Hele ikinci yarıda o hayranı olduğum Barcelona, sahaya 'C' takımını sürünce; benim futbol heyecanım yerini kocaman bir hayal kırıklığına bırakıverdi. Hayatımda ilk kez dev bir maçı izlemeyi 60'ıncı dakikada bıraktım.
Oysa tribünde 80 bin kişi toplanmıştı. Maç, 150 ülkeye naklen yayınlanıyordu. Üstelik turnuva, Uli Hoeness gibi dünya futboluna damga vurmuş efsanevi Alman futbolcunun ismini taşıyordu ama ortaya çıkan futbol fukaralığı; herkese, her şeye saygısızlık gibi geldi bana...
Sonra maçı anlatan spikerin bir sözü geldi aklıma: "Şu anda reklamverenler; Neymar'ı, Messi'den daha çok destekliyor."
Yani? Yani artık futbolda başarının ölçütü; kupalar, şampiyonluklar kadar, alınan reklamla da tartılıyor. Yıldızlar sahada olacak, tribünler dolacak ki reklam ve yayın gelirleri devreye girsin.
Peki bütün bu kocaman sektör, nasıl olur da bir-iki teknik direktörün 'kişisel tercihine' terk edilebilir?
Evet, yeni oyuncularını denemek isteyebilirsin ama bunun yeri 80 bin kişinin tribünde, milyonlarca kişinin ekran başında bulunduğu bir maç olmamalı.
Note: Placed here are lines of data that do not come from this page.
Lemma inv_step w l w' : writer_inv w -> writer_step w l = Some w' -> writer_inv w'.
Proof.
  intros Hi. destruct l as [lane c| | | |o]; simpl.
  - destruct (w_senders w) eqn:Hs; [|done]. intros [= <-]. unfold Lanes.enqueue.
    destruct (is_ended w) eqn:He; [done|]. destruct (Nat.leb_spec (w_capacity w) (length (queue w lane))); [done|].
    by apply inv_accept.
  - intros [= <-]. by apply inv_drop.
  - intros [= <-]. unfold Lanes.abort. destruct (is_ended w) eqn:He; [done|]. by apply inv_ended.
  - destruct (w_task w) eqn:Ht; [|done..]. by apply inv_select.
  - destruct (w_task w) eqn:Ht; [done| |done]. intros [= <-]. by apply inv_complete.
Qed.

Lemma inv_run w ls w' : writer_inv w -> writer_run w ls = Some w' -> writer_inv w'.
Proof.
  revert w; induction ls as [|l ls IH]; intros w Hi; simpl; [by intros [= <-]|].
  destruct (writer_step w l) eqn:E; [|done]. eauto using inv_step.
Qed.

Lemma capacity_step w l w' : writer_step w l = Some w' -> w_capacity w' = w_capacity w.
Proof.
  destruct l as [[] c| | | |o]; simpl; unfold Lanes.enqueue, Lanes.abort, select, complete; intros H;
    repeat case_match; simplify_eq/=; done.
Qed.

Lemma capacity_run w ls w' : writer_run w ls = Some w' -> w_capacity w' = w_capacity w.
Proof.
  revert w; induction ls as [|l ls IH]; intros w; simpl; [by intros [= <-]|].
  destruct (writer_step w l) eqn:E; [|done]. intros H. rewrite (IH _ H). by eapply capacity_step.
Qed.

Lemma ended_step w l w' :
  is_ended w = true -> writer_step w l = Some w' ->
  is_ended w' = true /\ w_written w' = w_written w /\ w_answered w' = w_answered w.
Proof.
  unfold is_ended. destruct (w_task w) eqn:Ht; try done. intros _. destruct l; simpl; rewrite ?Ht; try done.
  - case_match; [|done]. intros [= <-]. unfold Lanes.enqueue, is_ended. rewrite Ht. simpl. by rewrite Ht.
  - intros [= <-]. simpl. by rewrite Ht.
  - intros [= <-]. unfold Lanes.abort, is_ended. rewrite Ht. by rewrite Ht.
Qed.

Lemma ended_run w ls w' :
  is_ended w = true -> writer_run w ls = Some w' ->
  w_written w' = w_written w /\ w_answered w' = w_answered w.
Proof.
  revert w; induction ls as [|l ls IH]; intros w He; simpl; [by intros [= <-]|].
  destruct (writer_step w l) as [w1|] eqn:E; [|done]. intros H.
  destruct (ended_step _ _ _ He E) as (He1 & <- & <-). by apply IH.
Qed.

Lemma answered_NoDup w :
  writer_inv w -> NoDup (tickets (w_accepted w)) -> NoDup (map fst (w_answered w)).
Proof.
  intros [_ _ [lost Hp] (tail & failed & Ht & _ & Ha & Hfa) _ _ _] Hnd.
  assert (Hpt : Permutation (tickets (w_accepted w)) (tickets (w_taken w) ++
    tickets (tag Lane.Control (w_control w) ++ tag Lane.Data (w_data w) ++ lost))).
  { rewrite <- tickets_app. unfold tickets. by rewrite Hp. }
  rewrite Hpt, Ht, tickets_app in Hnd. apply NoDup_app in Hnd as (Hnd & _ & _).
  rewrite Ha, map_app, map_map. simpl. rewrite map_id.
  destruct Hfa as [->|(_ & d & o & -> & _ & Htl)]; [by rewrite app_nil_r; apply NoDup_app in Hnd as [? _]|].
  rewrite Htl in Hnd. exact Hnd.
Qed.

Lemma answered_ok w d :
  writer_inv w -> (d, WriteOutcome.Written) ∈ w_answered w <->
    exists lane c, (lane, c) ∈ w_written w /\ WriterCommand.done c = Some d.
Proof.
  intros [_ _ _ (tail & failed & Ht & _ & Ha & Hfa) _ _ _].
  assert (Hn : (d, WriteOutcome.Written) ∉ failed).
  { destruct Hfa as [->|(_ & d' & o & -> & Ho & _)]; [apply not_elem_of_nil|].
    rewrite list_elem_of_singleton. congruence. }
  rewrite Ha, elem_of_app. split.
  - intros [H|]; [|done]. apply list_elem_of_fmap in H as (x & [= <-] & H).
    apply list_elem_of_omap in H as ([lane c] & ? & ?). eauto.
  - intros (lane & c & H & Hd). left. apply list_elem_of_fmap. exists d. split; [done|].
    apply list_elem_of_omap. by exists (lane, c).
Qed.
Zira bu maç ve yıldızları için özel reklam bütçeleri ayrılmış, televizyon kanalları yayın akışlarını değiştirmiş, izleyicide büyük bir beklenti yaratılmış. Bütün bunları bir kalemde berbat etmeye kimin ne hakkı var?
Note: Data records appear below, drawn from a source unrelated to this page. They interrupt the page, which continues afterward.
(** The byte [is_utc_seconds] wants at position [i]. *)
Definition utc_byte (i : nat) (byte : Z) : bool :=
  match i with
  | 4%nat | 7%nat => byte =? 45
  | 10%nat => byte =? 84
  | 13%nat | 16%nat => byte =? 58
  | 19%nat => byte =? 90
  | _ => is_ascii_digit byte
  end.

(* ws/auth.rs:83-89 is_utc_seconds (days) *)
Definition days (year month : Z) : option Z :=
  match month with
  | 4 | 6 | 9 | 11 => Some 30
  | 2 => if (year mod 4 =? 0) && (negb (year mod 100 =? 0) || (year mod 400 =? 0))
         then Some 29 else Some 28
  | 1 | 3 | 5 | 7 | 8 | 10 | 12 => Some 31
  | _ => None
  end.

(** All twenty bytes exist once the length is checked, and two digits stay below 256,
    so the [u8] arithmetic of [pair] does not wrap. *)
(* ws/auth.rs:68-91 is_utc_seconds *)
Definition is_utc_seconds (timestamp : string) : bool :=
  let b := as_bytes timestamp in
  if negb (length b =? 20)%nat || negb (forallb (fun i => utc_byte i (nth0 b i)) (seq 0 (length b)))
  then false
  else
    let pair i := (nth0 b i - 48) * 10 + nth0 b (S i) - 48 in
    let year := pair 0%nat * 100 + pair 2%nat in
    match days year (pair 5%nat) with
    | None => false
    | Some d =>
        ((1 <=? pair 8%nat) && (pair 8%nat <=? d)) && (pair 11%nat <? 24) &&
        (pair 14%nat <? 60) && (pair 17%nat <? 60)
    end.

(** The nonce's alphabet. *)
Definition is_nonce_byte (b : Z) : bool := is_ascii_digit b || ((97 <=? b) && (b <=? 102)).

(* ws/auth.rs:54-66 valid_nonce_and_time *)
Definition valid_nonce_and_time (body : string) : bool :=
  match strip_prefix "Nonce: " body ≫= split_once (nl +:+ "Issued At: ") with
  | None => false
  | Some (nonce, timestamp) =>
      (String.length nonce =? 64)%nat && forallb is_nonce_byte (as_bytes nonce) &&
      match strip_suffix nl timestamp with Some t => is_utc_seconds t | None => false end
  end.

Section validators.
Context `{C : Crypto}.

(* ws/auth.rs:6-15 validate_maker_auth_challenge *)
Definition validate_maker_auth_challenge (challenge : string) : res SigningError unit :=
  match strip_prefix AUTH_PREFIX challenge with
  | Some body =>
      if valid_nonce_and_time body then Ok tt
      else Err "invalid maker authentication challenge"%string
  | None => Err "invalid maker authentication challenge"%string
  end.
Bence adı 'hazırlık' olmasına rağmen bu kadar önemli maçlarda reklamverenler ve yayıncı kuruluşlar ile kulüpler arasında özel anlaşmalar yapılmalı. Sözleşme maddeleri arasında 'en az sekiz A takım oyuncusunun oyunda tutulması' şartı konulmalı. Şimdi ben ekran başında boşuna tükettiğim 60 dakikanın, maç için terk ettiğim o şahane mehtaplı gecenin, suya gömülen futbol resitali hayallerimin tazminatını kimden talep edeceğim?